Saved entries
****
(** * beta-trader: the intelligence-gathering core, embedded and checked

    A shallow embedding of the Python sources

      intel/errors.py, intel/circuit_breaker.py, intel/retry.py,
      intel/events.py, intel/sources/{exa,tavily,firecrawl}.py,
      intel/orchestrator.py, backend/sse.py

    Conventions of the embedding.

    - A Python [float] is read as the rational it denotes ([Q]);
      comparisons are exact.  Where the code computes a cost, the
      arithmetic is that of binary64: a literal, [+], [*], [/] and the
      conversion of an [int] round to the nearest double, ties to even
      ([Float64]).  Elsewhere (clock readings, delays, scores) a decimal
      literal is the rational it spells and no rounding is modelled.
    - A coroutine is a function from a world to an outcome and a new world.
      The world carries what the code can observe of its environment: the
      monotonic clock, the HTTP exchange, the sleeps, the random samples.
      The clock only moves at an [await].
    - An object ([CircuitBreaker], [ExaSource], ...) is a record that is
      passed in and handed back.
    - [raise] is the [Raises] outcome.  [except Exception] catches every
      exception but the [BaseException]-only ones ([CancelledError]). *)

From Stdlib Require Import ZArith QArith Qminmax Qabs Qround Qpower Lqa Lia List String Bool.
From Stdlib Require Import Sorting.Permutation Sorting.Sorted.
From stdpp Require Import gmap strings list.

Local Open Scope string_scope.
Local Open Scope list_scope.

(** ** Exceptions and outcomes *)

Inductive exn : Type :=
| TypeError (msg : string)
| AttributeError (msg : string)
| ValueError (msg : string)
| RuntimeError (msg : string)
| APIError (http_status : Z)
| RateLimitError (retry_after_seconds : option Q)
| CircuitOpenError (reopens_in_seconds : Q)
| CancelledError.

(** [isinstance(e, Exception)]: [asyncio.CancelledError] derives from
    [BaseException] only. *)
Definition isinstance_Exception (e : exn) : bool :=
  match e with CancelledError => false | _ => true end.

Definition isinstance_RateLimitError (e : exn) : bool :=
  match e with RateLimitError _ => true | _ => false end.

Definition isinstance_TypeError (e : exn) : bool :=
  match e with TypeError _ => true | _ => false end.

Definition isinstance_CircuitOpenError (e : exn) : bool :=
  match e with CircuitOpenError _ => true | _ => false end.

Inductive outcome (A : Type) : Type :=
| Returns (a : A)
| Raises (e : exn).
Arguments Returns {A} a.
Arguments Raises {A} e.

Definition returned {A} (o : outcome A) : bool :=
  match o with Returns _ => true | Raises _ => false end.

(** Python truthiness of an optional float: [None] and [0.0] are falsy. *)
Definition truthy_float (x : option Q) : bool :=
  match x with
  | Some r => negb (Qeq_bool r 0)
  | None => false
  end.

Definition Qltb (x y : Q) : bool := negb (Qle_bool y x).

(** ** Python floats in the cost arithmetic

    A double is the rational it denotes.  [round] takes a rational to
    the nearest double, ties to the even mantissa: for [q] other than 0,
    [exponent] is the [e] with [2^e <= |q| < 2^(e+1)], and [|q|] is
    rounded to a multiple of [2^(e-52)], which leaves 53 significant
    bits.  The range of the exponent is not modelled (no overflow to
    [inf], no subnormal numbers); the costs of a query lie far inside
    it. *)
Module Float64.

(** The nearest integer, a tie going to the even one. *)
Definition round_half_even (x : Q) : Z :=
  let f := Qfloor x in
  match Qcompare (x - inject_Z f) (1 # 2) with
  | Lt => f
  | Gt => (f + 1)%Z
  | Eq => if Z.even f then f else (f + 1)%Z
  end.

(** For [0 < a]: the [e] with [2^e <= a < 2^(e+1)].  The difference of
    the two logarithms is [e] or [e + 1]. *)
Definition exponent (a : Q) : Z :=
  let k := (Z.log2 (Qnum a) - Z.log2 (Zpos (Qden a)))%Z in
  if Qle_bool (2 ^ k) a then k else (k - 1)%Z.

Definition round (q : Q) : Q :=
  if Qeq_bool q 0 then 0
  else
    let a := Qabs q in
    let ulp := (2 ^ (exponent a - 52))%Q in
    let r := (inject_Z (round_half_even (a / ulp)) * ulp)%Q in
    if Qle_bool 0 q then r else (- r)%Q.

(** A decimal literal of the source, [float(n)] for an [int], and the
    three operations. *)
Definition literal (q : Q) : Q := round q.
Definition of_int (n : Z) : Q := round (inject_Z n).
Definition add (x y : Q) : Q := round (x + y).
Definition mul (x y : Q) : Q := round (x * y).
Definition div (x y : Q) : Q := round (x / y).

(** Half the distance, relative to 1, between 1 and the next double:
    [2^-53]. *)
Definition eps : Q := 1 # 9007199254740992.

End Float64.

(** ** The runtime a coroutine sees

    [time.monotonic()], [asyncio.sleep] and [random.random] as an
    interface over the world type. *)

Class Runtime (W : Type) : Type := {
  monotonic : W -> Q;
  sleep : Q -> W -> W;
  random : W -> Q * W
}.

(** A coroutine returning [A] in a world [W]. *)
Definition coro (W A : Type) : Type := W -> outcome A * W.

(** ** Class bodies and argument binding

    A class body is executed top to bottom; a later [def] of a name
    rebinds it.  A method is looked up in the resulting namespace, and
    its arguments are bound against the signature found there. *)

Record pydef : Type := {
  def_line : Z;                       (* line of the [def] in the source *)
  def_params : list (string * bool)   (* after [self]: name, has a default *)
}.

Definition class_attr (name : string) (body : list (string * pydef))
  : option pydef :=
  fold_left
    (fun acc nd => if String.eqb (fst nd) name then Some (snd nd) else acc)
    body None.

Definition has_param (d : pydef) (kw : string) : bool :=
  existsb (fun p => String.eqb (fst p) kw) (def_params d).

Definition positional_names (d : pydef) (npos : nat) : list string :=
  map fst (firstn npos (def_params d)).

Definition unfilled_required (d : pydef) (npos : nat) (kws : list string)
  : list string :=
  map fst
    (List.filter
       (fun p => negb (snd p) && negb (existsb (String.eqb (fst p)) kws))
       (skipn npos (def_params d))).

(** Binding [npos] positional arguments and the keywords [kws] to the
    parameters of [d]; every failure is a [TypeError]. *)
Definition bind_arguments (fname : string) (d : pydef)
           (npos : nat) (kws : list string) : outcome unit :=
  if Nat.ltb (length (def_params d)) npos then
    Raises (TypeError (fname ++ "() takes too many positional arguments"))
  else
    match List.filter (fun kw => negb (has_param d kw)) kws with
    | kw :: _ =>
        Raises (TypeError
                  (fname ++ "() got an unexpected keyword argument '" ++ kw ++ "'"))
    | [] =>
        match List.filter (fun kw => existsb (String.eqb kw) (positional_names d npos)) kws with
        | kw :: _ =>
            Raises (TypeError
                      (fname ++ "() got multiple values for argument '" ++ kw ++ "'"))
        | [] =>
            match unfilled_required d npos kws with
            | p :: _ =>
                Raises (TypeError
                          (fname ++ "() missing required argument '" ++ p ++ "'"))
            | [] => Returns tt
            end
        end
    end.

(** ** intel/circuit_breaker.py *)

Module CircuitBreaker.

Inductive CircuitState : Type := CLOSED | OPEN | HALF_OPEN.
****
> [Activity]: Which lines above run from the one containing "Definition literal (q : Q) : Q := round q." down to the one containing "map fst (firstn npos (def_params d))."? Repeat exactly those, both ends included, and nothing else.

> [Result of this exercise]:
Definition literal (q : Q) : Q := round q.
Definition of_int (n : Z) : Q := round (inject_Z n).
Definition add (x y : Q) : Q := round (x + y).
Definition mul (x y : Q) : Q := round (x * y).
Definition div (x y : Q) : Q := round (x / y).

(** Half the distance, relative to 1, between 1 and the next double:
    [2^-53]. *)
Definition eps : Q := 1 # 9007199254740992.

End Float64.

(** ** The runtime a coroutine sees

    [time.monotonic()], [asyncio.sleep] and [random.random] as an
    interface over the world type. *)

Class Runtime (W : Type) : Type := {
  monotonic : W -> Q;
  sleep : Q -> W -> W;
  random : W -> Q * W
}.

(** A coroutine returning [A] in a world [W]. *)
Definition coro (W A : Type) : Type := W -> outcome A * W.

(** ** Class bodies and argument binding

    A class body is executed top to bottom; a later [def] of a name
    rebinds it.  A method is looked up in the resulting namespace, and
    its arguments are bound against the signature found there. *)

Record pydef : Type := {
  def_line : Z;                       (* line of the [def] in the source *)
  def_params : list (string * bool)   (* after [self]: name, has a default *)
}.

Definition class_attr (name : string) (body : list (string * pydef))
  : option pydef :=
  fold_left
    (fun acc nd => if String.eqb (fst nd) name then Some (snd nd) else acc)
    body None.

Definition has_param (d : pydef) (kw : string) : bool :=
  existsb (fun p => String.eqb (fst p) kw) (def_params d).

Definition positional_names (d : pydef) (npos : nat) : list string :=
  map fst (firstn npos (def_params d)).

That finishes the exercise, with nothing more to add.